» Exercise instructions
Everything from the line containing "(sha : value)" through the last line of the records below should be printed exactly, please, and nothing else.

· · ·

(** X12. Whatever the input and the answers, a commit sends nothing, or
    the read, or the read followed by one write to the same URL; it
    returns a result only after both. *)
Theorem commit_sends_at_most_two (rdf_text : string)
    (outcome : exn + value) (s s' : state) :
  commit_rdf_to_github rdf_text s = (outcome, s') ->
  (exists new, snd s' = (snd s ++ new)%list /\ Answer.commit_trace new) /\
  (forall res, outcome = inr res ->
     exists url payload,
       snd s' = (snd s ++ [get_request url; put_request url payload])%list).
Proof.
  intros Hrun.
  assert (Hnone : forall e, (inl e, s) = (outcome, s') ->
            (exists new, snd s' = (snd s ++ new)%list /\ Answer.commit_trace new) /\
            (forall res, outcome = inr res ->
               exists url payload,
                 snd s' = (snd s ++ [get_request url; put_request url payload])%list)).
  { intros e [= <- <-]. split; [|discriminate].
    exists []. split; [now rewrite app_nil_r | now left]. }
  destruct (env_truthy GITHUB_TOKEN) eqn:Hcfg.
  - destruct (_extract_record_info rdf_text) as [e0 | [[rid cat] uri]] eqn:Hext.
    + revert Hrun. unfold commit_rdf_to_github. rewrite Hcfg, Hext.
      apply Hnone.
    + destruct s as [w sent].
      destruct (commit_run rdf_text rid cat uri w sent Hcfg Hext _ _ Hrun)
        as [(detail & He & ->) | (sha & _ & -> & Hout)].
      * split; [|subst outcome; discriminate].
        eexists. split; [reflexivity|]. right. left. eauto.
      * split.
        -- eexists. split; [reflexivity|]. right. right. eauto.
        -- intros res _. do 2 eexists. reflexivity.
  - revert Hrun. unfold commit_rdf_to_github. rewrite Hcfg. apply Hnone.
Qed.

(** X13. When the read itself raises (no connection, time-out, ...), the
    commit raises a 500 error that carries the text of the exception,
    "GitHub request failed" for an [httpx.HTTPError] and "Unexpected error
    during GitHub commit" otherwise, and no write is sent. *)
Theorem commit_read_failure (rdf_text record_id category uri : string)
    (e : exn) (w w1 : World) (sent : list request) :
  env_truthy GITHUB_TOKEN = true ->
  _extract_record_info rdf_text = inr (record_id, category, uri) ->
  let url := contents_url (store_path record_id category) in
  send (get_request url) w = (inl e, w1) ->
  commit_rdf_to_github rdf_text (w, sent)
  = (inl (HTTPException 500
            ((if is_httpx_HTTPError e
              then "GitHub request failed: "
              else "Unexpected error during GitHub commit: ") ++ str_of_exn e)),
     (w1, (sent ++ [get_request url])%list)).
Proof.
  intros Hcfg Hext url Hsend.
  rewrite (commit_steps _ _ _ _ _ Hcfg Hext). fold url.
  unfold preflight. run_monad. rewrite Hsend.
  unfold commit_handler, raise. now destruct (is_httpx_HTTPError e).
Qed.

(** X14. A read answered 200 whose body is not a JSON object (not JSON at
    all, or a JSON array as for a directory) makes the commit raise the
    500 error "Unexpected error during GitHub commit: ...", and no write
    is sent. *)
Theorem commit_read_body_not_object
    (rdf_text record_id category uri : string) (pre : response)
    (w w1 : World) (sent : list request) :
  env_truthy GITHUB_TOKEN = true ->
  _extract_record_info rdf_text = inr (record_id, category, uri) ->
  let url := contents_url (store_path record_id category) in
  send (get_request url) w = (inr pre, w1) ->
  status_code pre = 200%Z ->
  (forall body, json pre <> Some (JDict body)) ->
  commit_rdf_to_github rdf_text (w, sent)
  = (inl (HTTPException 500
            ("Unexpected error during GitHub commit: " ++
             str_of_exn (match json pre with
                         | None => JSONDecodeError
                         | Some _ => AttributeError
                         end))),
     (w1, (sent ++ [get_request url])%list)).
Proof.
  intros Hcfg Hext url Hsend Hstatus Hbody.
  rewrite (commit_steps _ _ _ _ _ Hcfg Hext). fold url.
  unfold preflight. run_monad. rewrite Hsend, Hstatus. simpl.
  destruct (json pre) as [[| | | | |body]|]; try reflexivity.
  now contradiction (Hbody body).
Qed.

(** X15. A write that the store refuses (a status that is not 2xx, such as
    the 409 of a stale hash) makes the commit raise the 500 error "GitHub
    request failed: ..." after the read and the one write; the write is not
    repeated. *)
Theorem commit_write_refused (rdf_text record_id category uri : string)
    (sha : value) (resp : response) (w w1 w2 : World) (sent : list request) :
  env_truthy GITHUB_TOKEN = true ->
  _extract_record_info rdf_text = inr (record_id, category, uri) ->
  let url := contents_url (store_path record_id category) in
  let put := put_request url (put_payload rdf_text record_id category sha) in
  preflight url (w, sent) = (inr sha, (w1, (sent ++ [get_request url])%list)) ->
  send put w1 = (inr resp, w2) ->
  ((200 <=? status_code resp)%Z && (status_code resp <=? 299)%Z) = false ->
  commit_rdf_to_github rdf_text (w, sent)
  = (inl (HTTPException 500
            ("GitHub request failed: " ++ str_of_exn (HTTPStatusError resp))),
     (w2, (sent ++ [get_request url; put])%list)).
Proof.
  intros Hcfg Hext url put Hpre Hsend Hstatus.
  rewrite (commit_steps _ _ _ _ _ Hcfg Hext). fold url. rewrite Hpre.
  fold put. unfold client_send. rewrite Hsend.
  unfold commit_result. run_monad. rewrite Hstatus.
  unfold commit_handler, raise. simpl. now rewrite <- app_assoc.
Qed.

· · ·

» Written solution
    (sha : value) (resp : response) (w w1 w2 : World) (sent : list request) :
  env_truthy GITHUB_TOKEN = true ->
  _extract_record_info rdf_text = inr (record_id, category, uri) ->
  let url := contents_url (store_path record_id category) in
  let put := put_request url (put_payload rdf_text record_id category sha) in
  preflight url (w, sent) = (inr sha, (w1, (sent ++ [get_request url])%list)) ->
  send put w1 = (inr resp, w2) ->
  ((200 <=? status_code resp)%Z && (status_code resp <=? 299)%Z) = false ->
  commit_rdf_to_github rdf_text (w, sent)
  = (inl (HTTPException 500
            ("GitHub request failed: " ++ str_of_exn (HTTPStatusError resp))),
     (w2, (sent ++ [get_request url; put])%list)).
Proof.
  intros Hcfg Hext url put Hpre Hsend Hstatus.
  rewrite (commit_steps _ _ _ _ _ Hcfg Hext). fold url. rewrite Hpre.
  fold put. unfold client_send. rewrite Hsend.
  unfold commit_result. run_monad. rewrite Hstatus.
  unfold commit_handler, raise. simpl. now rewrite <- app_assoc.
Qed.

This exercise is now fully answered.